Keywords Prostate cancer; Radiotherapy; Brachytherapy; High dose rate
Subject categories Urology and andrology

Abstract

Background and purpose High dose rate brachytherapy (HDR-BT) in prostate cancer (PC) is receiving increasing interest. The steep dose gradient gives a possibility to escalate the dose to the prostate. If the α/β ratio is low for PC, hypofractionation will be of advantage. A retrospective analysis of outcome in patients (pts) consecutively treated with combined HDR-BT and conformal external beam radiotherapy (ERT) was performed. Material and methods Data from 214 pts treated consecutively from 1988 to 2000 were analysed.
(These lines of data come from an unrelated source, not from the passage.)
(** * ABAP scanner for SAP Note 2198647: a shallow embedding of [app/app.py]

    The development follows the layout of the source file:
    - the pattern catalog ([SQL_TABLES], [SQL_FIELDS], [DECL_FIELDS],
      [DECL_FIELDS_OBS]) as finite maps and sets;
    - the three compiled patterns and the part of Python's [re] module they
      rely on: a backtracking matcher for literals, character classes,
      [\b], [$], greedy and lazy repetition of a class, alternation, groups
      and look-ahead, with [search] and [finditer];
    - the comment helpers, the two scanners and the [assess] endpoint, whose
      loops are written as folds over explicit accumulators and whose
      dictionary look-ups may raise.

    After the embedding come the notions used to state the properties, the
    lemmas about the matcher and about the scanners, and the properties
    themselves.

    Texts are sequences of characters with code points below 256. The
    character classes and case mappings are those Python applies to a [str]
    on that range. Two characters of the range have an upper-case form
    outside it and keep their own form here; the program only ever compares
    an upper-cased identifier with the catalog keys, which are ASCII.

    Every statement about texts is a statement about texts of that range.
    Beyond it the patterns accept more than the statements say: when letter
    case is ignored, Python lets the code points 304 and 305 stand for the
    letter I, 383 for S and 8490 for K, so that a keyword JOIN or LIKE may be
    written with a dotted capital I or a dotless small i. *)

From Stdlib Require Import Ascii String Arith Lia.
From stdpp Require Import base option list gmap strings.
(** * The MD-102 daily study e-mail webhook (main.py)

    A shallow embedding of [main.py] and the properties of its identifier
    range expander, its Notion property extractors and its webhook
    orchestration.

    Conventions of the embedding.
    - A Python [str] is a Rocq [string] holding its UTF-8 text: equality,
      concatenation, splitting on a comma and the code-point order used by
      [sorted] all agree with the byte-wise operations on UTF-8.
    - The regular-expression class [\d] and [int] are modelled on the ASCII
      digits; [str.strip] removes every Unicode white-space character.
    - Integers are unbounded, as Python's. The interpreter's limit on the
      length of a digit string that [int] converts, and the time and memory
      a long range takes, are left out.
    - Values decoded from JSON are [pyval]s; a number is an integer.
    - Python exceptions are values of [exn]; code that can raise returns a
      [result]; code that talks to Notion threads the state of the outside
      world. *)

From Stdlib Require Import ZArith NArith Ascii DecimalString DecimalN DecimalPos.
From stdpp Require Import gmap strings list fin_maps sorting.
(** The constructor followed by [init], over a given scene and renderer. *)
Definition constructed (st : Store) (sc : Tree) (ratio dpr now : Q) : PerformanceOptimizer :=
  {| store := st; scene := sc; lodEnabled := true;
     lodDistances := [50; 150; 300]; lodObjects := ∅;
     frustumCullingEnabled := true;
     performanceStats := {| visibleObjects := 0; culledObjects := 0;
                            averageFPS := 60; frameCount := 0 |};
     fpsHistory := []; lastFrameTime := now;
     objectPools := <["temporary" := []]> (<["particles" := []]> ∅);
     pixelRatio := ratio; devicePixelRatio := dpr |}.

(** *** createLODForObject *)

(** [this.lodDistances[i]], with [addLevel]'s default for a missing entry. *)
Definition lodDistance (s : PerformanceOptimizer) (i : nat) : Q :=
  match lodDistances s !! i with
  | Some d => d
  | None => 0
  end.

(** [new THREE.LOD()] with the transform of the object it replaces.  It
    takes the object's place under the same parent, so the world matrix the
    renderer computes for it is the object's. *)
Definition newLOD (o : Object3D) : Object3D :=
  {| kind := KLOD; visible := true;
     userData := {| type := None; originallyVisible := None; originalObject := None |};
     geometry := None; material := NoMaterial;
     position := position o; rotation := rotation o; scale := scale o;
     matrixWorld := matrixWorld o; levels := []; currentLevel := 0%nat; glyph := None |}.

(** [None] is a TypeError that leaves the function: the one of
    [createImpostor], or the one raised by [object.parent.add] when the
    object has no parent.  The parent relation that the state holds is the
    one of the scene graph: an object of the store that is not in the scene
    tree stands for a detached object, whose [parent] is null.  The detail
    levels 0.6 and 0.3 are the numbers the literals denote. *)
Definition createLODForObject `{RenderLibrary} (object : uuid) (s : PerformanceOptimizer)
  : option PerformanceOptimizer :=
  match objects (store s) !! object with
  | None => Some s
  | Some o =>
      if negb (isMesh o) || bool_decide (is_Some (lodObjects s !! object)) then Some s
      else
        let '(lod, st0) := alloc (newLOD o) (store s) in
        (* level 0: the original at full quality *)
        let '(highDetail, st1) := cloneTree (objectTree object (scene s)) st0 in
        let st2 := addLevel lod (root highDetail) 0 st1 in
        let kids0 := [highDetail] in
        (* level 1: medium quality *)
        let '(mediumDetail, st3) :=
          createReducedDetail object (Float.fl 0.6) (scene s) st2 in
        let '(kids1, st4) :=
          match mediumDetail with
          | Some m => (kids0 ++ [m], addLevel lod (root m) (lodDistance s 0) st3)
          | None => (kids0, st3)
          end in
        (* level 2: low quality *)
        let '(lowDetail, st5) :=
          createReducedDetail object (Float.fl 0.3) (scene s) st4 in
        let '(kids2, st6) :=
          match lowDetail with
          | Some m => (kids1 ++ [m], addLevel lod (root m) (lodDistance s 1) st5)
          | None => (kids1, st5)
          end in
        (* level 3: impostor *)
        match createImpostor o st6 with
        | None => None
        | Some (impostor, st7) =>
            let st8 := addLevel lod impostor (lodDistance s 2) st7 in
            let kids3 := kids2 ++ [T impostor []] in
            (* replace the original by the LOD *)
            match parentOf object (scene s) with
            | None => None
            | Some parent =>
                let scene' := replaceAt parent (T lod kids3) object (scene s) in
                let st9 :=
                  modify lod
                    (set_userData (set_originalObject (Some object) (userData o))) st8 in
                Some {| store := st9; scene := scene'; lodEnabled := lodEnabled s;
                        lodDistances := lodDistances s;
                        lodObjects := <[object := lod]> (lodObjects s);
                        frustumCullingEnabled := frustumCullingEnabled s;
                        performanceStats := performanceStats s; fpsHistory := fpsHistory s;
                        lastFrameTime := lastFrameTime s; objectPools := objectPools s;
                        pixelRatio := pixelRatio s; devicePixelRatio := devicePixelRatio s |}
            end
        end
  end.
The median age was 64 years (50–77). Median follow up was 4 years (12–165 months). Pre-irradiatory endocrine therapy was given to 150 pts (70%). The pts were divided into low-, intermediate- and high (80/87/47 pts) risk groups according to the occurrence of none, one, or more risk factors defined by T-classification, PSA and histopathology. ERT was given with 2 Gy fractions to 50 Gy. HDR-BT consisted of two 10 Gy fractions. Results Overall 5-year biochemical no evidence of disease (bNED) was 82%, and for the low-, intermediate-, and high-risk group bNED was 92, 88 and 61%, respectively. PSA-relapse was found in 17, local recurrence in 3 and distant metastases in 13 pts. Five pts died of PC. No recurrences were observed after 5 years. Severe late complications were few. Urethral stricture (13 pts) was the most frequent. No severe rectal complications were seen. Conclusion Dose escalation with HDR-BT is safe and effective in radiotherapy of localised PC.